北海道では夏・冬ともに人気の観光地富良野に、おしゃれなショッピングモールが開いたのは10年近く前のことだと記憶している。仕事で頻繁に富良野を訪れていた時代には気にもとめていなかったが、冷静に考えるとこの場所はすごいところだと改めて思った。人口2万人の地方都市でこの規模の商業施設が維持できるとは、富良野という街のブランド発信力がすごいのだと感心する。

このトマトのキャラは全く記憶にないので、最近登場したのだろうか。富良野がトマトの産地だったということを初めて知った。にんじんと玉ねぎの産地であるのは知っていたけれど。いつからトマト産地になったのだろう。

人口2万の町にスタバはない。しかし、スタバを超えるおしゃれなカフェはあった。ベーカリー併設だが、空間が広くとられているので居心地が良い。スタバより店内が明るいので、自分としてはこちらの方が好みだ。
どうやら観光客は忙しくて、カフェでのんびりすることもないようだった。反対側にある建物はフードコートになっていて、そちらには若い観光客が行列を作っていた。

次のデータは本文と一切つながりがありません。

Lemma bin_made_absolute_witness :
  cfgBuild.FullBin (Build (defaultConfig (Sample.host "/srv/app" []))) = ""
  /\ (preprocess (Sample.host "/srv/app" []) Sample.start
        (defaultConfig (Sample.host "/srv/app" []))).2 = None
  /\ cfgBuild.Bin
       (Build (preprocess (Sample.host "/srv/app" []) Sample.start
                 (defaultConfig (Sample.host "/srv/app" []))).1.2)
     = "/srv/app/tmp/main".
Proof.
  split; [reflexivity|]. split; [reflexivity|].
  pose proof (bin_made_absolute (Sample.host "/srv/app" []) Sample.start
                (defaultConfig (Sample.host "/srv/app" []))
                (sample_adapt_keeps _ _ F_Build_Bin)
                (sample_adapt_keeps _ _ F_Build_FullBin)
                eq_refl eq_refl) as Habs.
  apply (f_equal fst) in Habs. cbn [fst] in Habs.
  rewrite <- Habs. reflexivity.
Defined.

(** ** The rebuild delay as a duration *)

Lemma int64_wrap_range (z : Z) : - 2 ^ 63 <= int64_wrap z < 2 ^ 63.
Proof.
  unfold int64_wrap.
  pose proof (Z.mod_pos_bound (z + 2 ^ 63) (2 ^ 64) ltac:(lia)). lia.
Qed.

Lemma int64_wrap_small (z : Z) :
  - 2 ^ 63 <= z < 2 ^ 63 -> int64_wrap z = z.
Proof.
  intros Hz. unfold int64_wrap. rewrite Z.mod_small by lia. lia.
Qed.

(** X12: [buildDelay] is the configured number of milliseconds turned
    into nanoseconds, and it is exact precisely for delays between
    -9223372036854 and 9223372036854 milliseconds; beyond, the [int64]
    product wraps around.  A configuration finalized from a file that
    does not set build.delay has a delay of one second. *)
Theorem buildDelay_exact (H : Host) (p : proc) (c : config) :
  - 2 ^ 63 <= cfgBuild.Delay (Build c) < 2 ^ 63 ->
  (buildDelay c = cfgBuild.Delay (Build c) * 1000000
   <-> - 9223372036854 <= cfgBuild.Delay (Build c) <= 9223372036854)
  /\ - 2 ^ 63 <= buildDelay c < 2 ^ 63
  /\ (cfgBuild.Delay (Build c) = 0 -> adapt_keeps H F_Build_Delay ->
      exists p' c' err,
        finalize H p (Some c) = (p', Some c', err) /\
        buildDelay c' = 1000000000).
Proof.
  intros Hrange.
  assert (Hbd : buildDelay c
                = int64_wrap (cfgBuild.Delay (Build c) * 1000000))
    by (unfold buildDelay; rewrite (int64_wrap_small _ Hrange); reflexivity).
  rewrite Hbd. split; [|split].
  - split.
    + intros Heq.
      pose proof (int64_wrap_range (cfgBuild.Delay (Build c) * 1000000)).
      lia.
    + intros Hsmall. apply int64_wrap_small. lia.
  - apply int64_wrap_range.
  - intros Hzero Hadapt. eexists _, _, _. split; [apply finalize_returns|].
    assert (Hget : get F_Build_Delay
                     (preprocess H p (mergeConfig c (defaultConfig H))).1.2
                   = VInt 1000).
    { rewrite preprocess_frame by auto using TmpDir_merged_nonempty.
      rewrite get_mergeConfig. unfold precedence. cbn [get isEmptyValue].
      rewrite Hzero. cbn. destruct (on_windows H); reflexivity. }
    cbn [get] in Hget. injection Hget as Hdelay.
    unfold buildDelay. rewrite Hdelay. reflexivity.
Qed.

Lemma buildDelay_exact_witness :
  - 2 ^ 63 <= cfgBuild.Delay (Build Sample.onlyCmd) < 2 ^ 63
  /\ buildDelay Sample.onlyCmd = 0
  /\ exists p' c' err,
       finalize (Sample.host "" []) Sample.start (Some Sample.onlyCmd)
         = (p', Some c', err) /\
       buildDelay c' = 1000000000.
Proof.
  assert (Hrange : - 2 ^ 63 <= cfgBuild.Delay (Build Sample.onlyCmd) < 2 ^ 63)
    by (cbn; lia).
  destruct (buildDelay_exact (Sample.host "" []) Sample.start Sample.onlyCmd
              Hrange) as (Hexact & _ & Hdefault).
  split; [exact Hrange|]. split.
  - rewrite (proj2 Hexact); [reflexivity | cbn; lia].
  - apply Hdefault; [reflexivity | apply sample_adapt_keeps].
Defined.

(** ** The colour table of a finalized configuration *)

(** X13: when the platform adaptation leaves the four colours alone, the
    colour table of a finalized configuration binds each of "main",
    "build", "runner" and "watcher" to the loaded colour when one was
    loaded and to the default ("magenta", "yellow", "green", "cyan")
    otherwise, so that no entry of the table is empty. *)
Theorem colorInfo_finalized (H : Host) (p : proc) (loaded : config) :
  (forall F, In F colour_fields -> adapt_keeps H F) ->
  exists p' c err,
    finalize H p (Some loaded) = (p', Some c, err)
    /\ colorInfo c !! "main"
       = Some (if String.eqb (cfgColor.Main (Color loaded)) ""
               then "magenta" else cfgColor.Main (Color loaded))
    /\ colorInfo c !! "build"
       = Some (if String.eqb (cfgColor.Build (Color loaded)) ""
               then "yellow" else cfgColor.Build (Color loaded))
    /\ colorInfo c !! "runner"
       = Some (if String.eqb (cfgColor.Runner (Color loaded)) ""
               then "green" else cfgColor.Runner (Color loaded))
    /\ colorInfo c !! "watcher"
       = Some (if String.eqb (cfgColor.Watcher (Color loaded)) ""
               then "cyan" else cfgColor.Watcher (Color loaded))
    /\ (forall k v, colorInfo c !! k = Some v -> v <> "").
Proof.
  intros Hadapt. eexists _, _, _. split; [apply finalize_returns|].
  set (c := (preprocess H p (mergeConfig loaded (defaultConfig H))).1.2).
  assert (Hget : forall F, In F colour_fields ->
            get F c = precedence F loaded (defaultConfig H)).
  { intros F HF. unfold c.
    rewrite preprocess_frame; [apply get_mergeConfig | | | ].
    - cbn in HF. intuition (subst; reflexivity).
    - apply TmpDir_merged_nonempty.
    - apply Hadapt, HF. }
  assert (Hmain := Hget F_Color_Main ltac:(cbn; tauto)).
  assert (Hbuild := Hget F_Color_Build ltac:(cbn; tauto)).
  assert (Hrunner := Hget F_Color_Runner ltac:(cbn; tauto)).
  assert (Hwatcher := Hget F_Color_Watcher ltac:(cbn; tauto)).
  unfold precedence in Hmain, Hbuild, Hrunner, Hwatcher.
  cbn [get isEmptyValue] in Hmain, Hbuild, Hrunner, Hwatcher.
  unfold isEmptyString, defaultConfig in Hmain, Hbuild, Hrunner, Hwatcher.
  cbn [Color cfgColor.Main cfgColor.Build cfgColor.Runner cfgColor.Watcher]
    in Hmain, Hbuild, Hrunner, Hwatcher.
  assert (Em : cfgColor.Main (Color c)
               = if String.eqb (cfgColor.Main (Color loaded)) ""
                 then "magenta" else cfgColor.Main (Color loaded))
    by (destruct (String.eqb (cfgColor.Main (Color loaded)) "");
        congruence).
  assert (Eb : cfgColor.Build (Color c)
               = if String.eqb (cfgColor.Build (Color loaded)) ""
                 then "yellow" else cfgColor.Build (Color loaded))
    by (destruct (String.eqb (cfgColor.Build (Color loaded)) "");
        congruence).
  assert (Er : cfgColor.Runner (Color c)
               = if String.eqb (cfgColor.Runner (Color loaded)) ""
                 then "green" else cfgColor.Runner (Color loaded))
    by (destruct (String.eqb (cfgColor.Runner (Color loaded)) "");
        congruence).
  assert (Ew : cfgColor.Watcher (Color c)
               = if String.eqb (cfgColor.Watcher (Color loaded)) ""
                 then "cyan" else cfgColor.Watcher (Color loaded))
    by (destruct (String.eqb (cfgColor.Watcher (Color loaded)) "");
        congruence).
  unfold colorInfo. rewrite Em, Eb, Er, Ew.
  split_and!; try (by simplify_map_eq).
  intros k v Hk.
  repeat (rewrite lookup_insert in Hk; case_decide;
          [injection Hk as <-;
           match goal with
           | |- context [String.eqb ?t ""] => destruct (String.eqb_spec t "")
           end; [discriminate | assumption]|]).
  rewrite lookup_singleton in Hk. case_decide; [|discriminate].
  injection Hk as <-.
  match goal with
  | |- context [String.eqb ?t ""] => destruct (String.eqb_spec t "")
  end; [discriminate | assumption].
Qed.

カフェとファストフードと土産物店・地域物産店という組み合わせは、典型的な「道の駅」パターンだが、富良野には道の駅がない。民間商業施設が、道の駅の役目を果たしているというべきか。いや、本来は民間施設が道の駅のような働きをして、自動車移動の利用客を取り込まなければいけないのだろう。
残念ながら施設の建設費用を公的補助に頼り、運営ノウハウが足りないまま寂れてしまう道の駅も全国でたくさんみてきた。官営事業であったJR(旧国鉄)もNTT(旧電電公社)もJP(旧郵便局)も、民間化されてからまともな商売をするようになった。個人的には、道の駅も運営会社を完全に民間して、ブランド育成をする本部機能を作り、もっとまともなサービス業に転換すれば良いのにと思うのだが、その実例がまさにこの「マルシェ」なのだ。
コロナの2年間をどう対応してきたのかを思うと頭が下がるが、インバウンドに頼らない観光産業として、関係者にとって学ぶべき点は多いのではないか。美味しいコーヒーを飲みながら、そんな難しいことを真面目に考えておりました。